The two kinds of feudal state are “the inherited state, usually with a monarch at its head, such as the UK; and the state that claims ownership of all land and is feudal in its conception and often totalitarian, such as China. But the core surviving feudal structure in the modern world is inherited, transnational and covers many countries. It has no formal name. It is, in fact, the British crown and its wearer, Elizabeth II. Her legal title runs thus: ‘by the Grace of God, of the United Kingdom of Great Britain and Northern Ireland and of Her other Realms and Territories Queen, Head of the Commonwealth, Defender of the Faith’. [Emphasis added]

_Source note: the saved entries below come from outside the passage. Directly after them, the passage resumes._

(** What the kernel is given, and what it leaves. *)
Lemma chunk_kernel a b k table :
  0 <= a <= b ->
  k = mkArgs ((fun x => x - at_ (cumsum qlens) s) <$> slice s (e + 1) (cumsum qlens)) (slice s e slens) (cumsum C)
        (if 1 <? world then cumsum ((fun row => at_ row rank) <$> get_dcp_local_seq_lens_all C world interleave) else cumsum C)
        a b rank world interleave 1024 ratio ->
  exists to_seq ks ke,
    kernel k (e - s) (replicate (Z.to_nat (zsum (slice s e cpu))) table) (replicate (Z.to_nat (b - a)) table)
      (replicate (Z.to_nat (b - a)) table) = Some (to_seq, ks, ke) /\
    (forall r offset, s <= r < e -> 0 <= offset < at_ qlens r ->
       let x := before qlens r - before qlens s + offset in a <= x < b ->
       at_ ks (x - a) = before (share world interleave rank <$> C) (r - s) /\
       at_ ke (x - a) = at_ ks (x - a) + share world interleave rank ((at_ slens r - at_ qlens r + 1 + offset) / ratio)) /\
    (forall r p, s <= r < e -> before C (r - s) <= p < before C (r - s + 1) -> at_ to_seq p = r - s).
Proof.
  intros Hab Hk. pose proof (Forall2_length _ _ _ Hs) as Hlen. pose proof (Forall2_length _ _ _ Hcpu) as Hlen2.
  assert (forall i, 0 <= i <= e - s -> at_ (query_start_loc k) i = before Q i) as Hqs.
  { intros i Hi. subst k. cbn [query_start_loc]. rewrite at_fmap by (rewrite length_slice; unfold cumsum; rewrite ?length_fmap, ?length_seq; lia).
    rewrite at_slice, !at_cumsum, before_slice by lia. lia. }
  assert (List.length compressed = List.length slens) as HlC by apply length_fmap.
  assert (Z.of_nat (List.length C) = e - s) as HlC' by (apply length_slice; lia).
  assert (forall i, 0 <= i <= e - s -> at_ (cu_compressed_seq_lens k) i = before C i) as Hcs.
  { intros i Hi. subst k. cbn [cu_compressed_seq_lens]. apply at_cumsum. lia. }
  assert (Z.of_nat (List.length Q) = e - s) as HlQ by (apply length_slice; lia).
  assert (0 < BLOCK_SIZE k) as HB by (subst k; simpl; lia).
  pose proof (Forall_slice _ s e _ Hq) as HQ. pose proof (Forall_slice _ s e _ compressed_nonneg) as HC.
  assert (query_slice_start k = a /\ query_slice_stop k = b) as [Hka Hkb] by (subst k; done).
  destruct (seqs_written k Q C (e - s) HC HlC' Hcs HB (replicate (Z.to_nat (zsum (slice s e cpu))) table)) as (to_seq & W1 & _ & T1).
  { rewrite before_all, length_replicate by lia. pose proof total_enough. pose proof (zsum_nonneg C HC). lia. }
  destruct (rows_written k Q C (e - s) HQ HlQ Hqs HB (ks_value k) (replicate (Z.to_nat (b - a)) table)) as (ks & W2 & _ & T2);
    [lia|rewrite length_replicate; lia|].
  destruct (rows_written k Q C (e - s) HQ HlQ Hqs HB (ke_value k) (replicate (Z.to_nat (b - a)) table)) as (ke & W3 & _ & T3);
    [lia|rewrite length_replicate; lia|].
  exists to_seq, ks, ke. unfold kernel. rewrite W1, W2, W3. split; [done|]. split.
  - intros r o Hr Ho. set (x := before qlens r - before qlens s + o). intros Hx. assert (before Q (r - s) = before qlens r - before qlens s) as HbQ.
    { rewrite before_slice by lia. f_equal; f_equal; lia. }
    assert (at_ Q (r - s) = at_ qlens r) as HaQ by (rewrite at_slice by lia; f_equal; lia).
    specialize (T2 (r - s) o ltac:(lia) ltac:(lia) ltac:(lia)). specialize (T3 (r - s) o ltac:(lia) ltac:(lia) ltac:(lia)).
    rewrite HbQ, Hka in T2, T3. fold x in T2, T3.
    assert (at_ ks (x - a) = before (share world interleave rank <$> C) (r - s)) as Hks.
    { rewrite T2. unfold ks_value. subst k. cbn [row_start_cu_compressed_seq_lens]. apply local_starts; [done|lia]. }
    split; [done|]. rewrite T3, Hks. unfold ke_value. rewrite !Hqs by lia. rewrite before_succ by lia. rewrite HaQ.
    replace (before Q (r - s) + at_ qlens r - before Q (r - s)) with (at_ qlens r) by lia.
    assert (at_ (uncompressed_seq_lens k) (r - s) = at_ slens r) as -> by (subst k; cbn; rewrite at_slice by lia; f_equal; lia).
    assert (at_ (row_start_cu_compressed_seq_lens k) (r - s) = before (share world interleave rank <$> C) (r - s)) as ->
      by (subst k; cbn [row_start_cu_compressed_seq_lens]; apply local_starts; [done|lia]).
    f_equal. assert (at_ qlens r <= at_ slens r) as Hle.
    { destruct (lookup_lt_is_Some_2 qlens (Z.to_nat r)) as [q Hqr]; [lia|].
      destruct (Forall2_lookup_l _ _ _ _ _ Hs Hqr) as (y & Hy & Hqy). unfold at_.
      by rewrite (list_lookup_total_correct _ _ _ Hqr), (list_lookup_total_correct _ _ _ Hy). }
    rewrite len_per_token_share by (subst k; try done; cbn; apply Z.div_pos; lia). by subst k.
  - intros r p Hr Hp. apply T1; [lia|done].
Qed.

End Rows.

(** C39 (chunk rows): the metadata of a chunk is built without a store out of bounds;
    its tokens are those of the query slice, and the row of a token starts after
    the keys this rank has of the chunk's earlier requests and ends after those it
    has of the positions the token may attend to, however the keys are dealt out;
    and every gathered key is marked with its request. *)
Theorem chunk_rows_exact `{CpUtilsLaws} env world rank interleave qlens slens cpu ratio s e a b table :
  0 < world -> 0 <= rank < world -> 0 < interleave -> 0 < ratio ->
  Forall (fun x => 0 <= x) qlens -> Forall2 Z.le qlens slens -> Forall2 (fun x u => x / ratio <= u) slens cpu ->
  0 <= s <= e -> e <= Z.of_nat (List.length qlens) -> 0 <= a <= b -> zsum (slice s e cpu) <> 0 ->
  let compressed := (fun x => x / ratio) <$> slens in
  let C := slice s e compressed in
  exists m, build_prefill_chunk_metadata env rank world interleave s e (cumsum qlens) (cumsum qlens) slens compressed cpu table
              ratio (Some (a, b)) false = Some (Some m) /\
    token_start m = before qlens s + a /\ token_end m = before qlens s + b /\ skip_kv_gather m = (0 <? a) /\
    (forall r offset, s <= r < e -> 0 <= offset < at_ qlens r ->
       let token := before qlens r + offset in token_start m <= token < token_end m ->
       let row := token - token_start m in
       at_ (cu_seqlen_ks m) row = before (share world interleave rank <$> C) (r - s) /\
       at_ (cu_seqlen_ke m) row = at_ (cu_seqlen_ks m) row +
         share world interleave rank ((at_ slens r - at_ qlens r + 1 + offset) / ratio)) /\
    (forall r p, s <= r < e -> before C (r - s) <= p < before C (r - s + 1) -> at_ (token_to_seq m) p = r - s).
Proof.
  intros Hw Hr Hi Hratio Hq Hs Hcpu Hse He Hab Htot compressed C.
  destruct (chunk_kernel world rank interleave Hw Hr Hi qlens slens cpu ratio s e Hq Hs Hcpu Hratio Hse He a b _ (junk env) Hab eq_refl)
    as (to_seq & ks & ke & E & Hrows & Hkeys).
  fold compressed in E, Hrows, Hkeys. fold C in E, Hrows, Hkeys.
  unfold build_prefill_chunk_metadata. rewrite (proj2 (Z.eqb_neq _ 0) Htot). cbn [andb]. fold C. rewrite E.
  eexists. split; [done|]. cbn [token_start token_end skip_kv_gather cu_seqlen_ks cu_seqlen_ke token_to_seq orb].
  rewrite at_cumsum by lia. split; [done|]. split; [done|]. split; [done|]. split; [|exact Hkeys].
  intros r o Hro Ho Htok. specialize (Hrows r o Hro Ho). cbn zeta in Hrows.
  replace (before qlens r - before qlens s + o - a) with (before qlens r + o - (before qlens s + a)) in Hrows by lia.
  apply Hrows. lia.
Qed.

This constitutional statement includes some vast territories where the Queen is quite separately the sovereign head of state and legal owner. First among these is Australia, which, if its Antarctic territories are included, is the second-largest country on earth. And the Queen, in effect, owns it. She also owns the third-largest country, Canada. [Emphasis added]

When the Queen’s territories are added together, the Russian Federation ceases to be the largest single political entity on earth. Like the Queen’s realms, the Russian Federation is dramatically underpopulated and immensely rich in mineral wealth of all kinds.” (‘Preview: who owns the world?’New Statesman, 10 March 2011).

The world’s total land mass consists of 36.8 billion acres of inhabitable land. An incredible 21 per cent of this land is owned by a short list of landowners.

Out of the world’s biggest landowners, Queen Elizabeth II comes first with 6.6 billion acres of land worldwide including Great Britain, Northern Ireland, Canada, Australia and a few other spots here and there. Also, the all-important Falkland Islands.

With her 6.6 billion acres, Elizabeth II is far and away the world’s largest landowner, with the closest runner-up (King Abdullah) holding control over a mere 547 million, or about 12 per cent of the lands owned by Her Majesty, The Queen. (‘The World’s 15 Biggest Landowners, Business Insider, 19 March 2011).

In 1976 the U.S. Senate Foreign Relations Committee, in hearings chaired by Frank Church (D-Idaho), and attended by Attorney General Edward H. Levi, found that an international cartel, of which R.T.Z. was a major partner, had been formed in 1971 to fix the world’s uranium prices. A federal grand jury found corroborating evidence of R.T.Z.’s role. Also discovered to be part of the cartel was Mary Kathleen Uranium of Australia, which had been encouraging Indigenous People’s agitation to occupy large uranium-bearing lands, taking them out of production.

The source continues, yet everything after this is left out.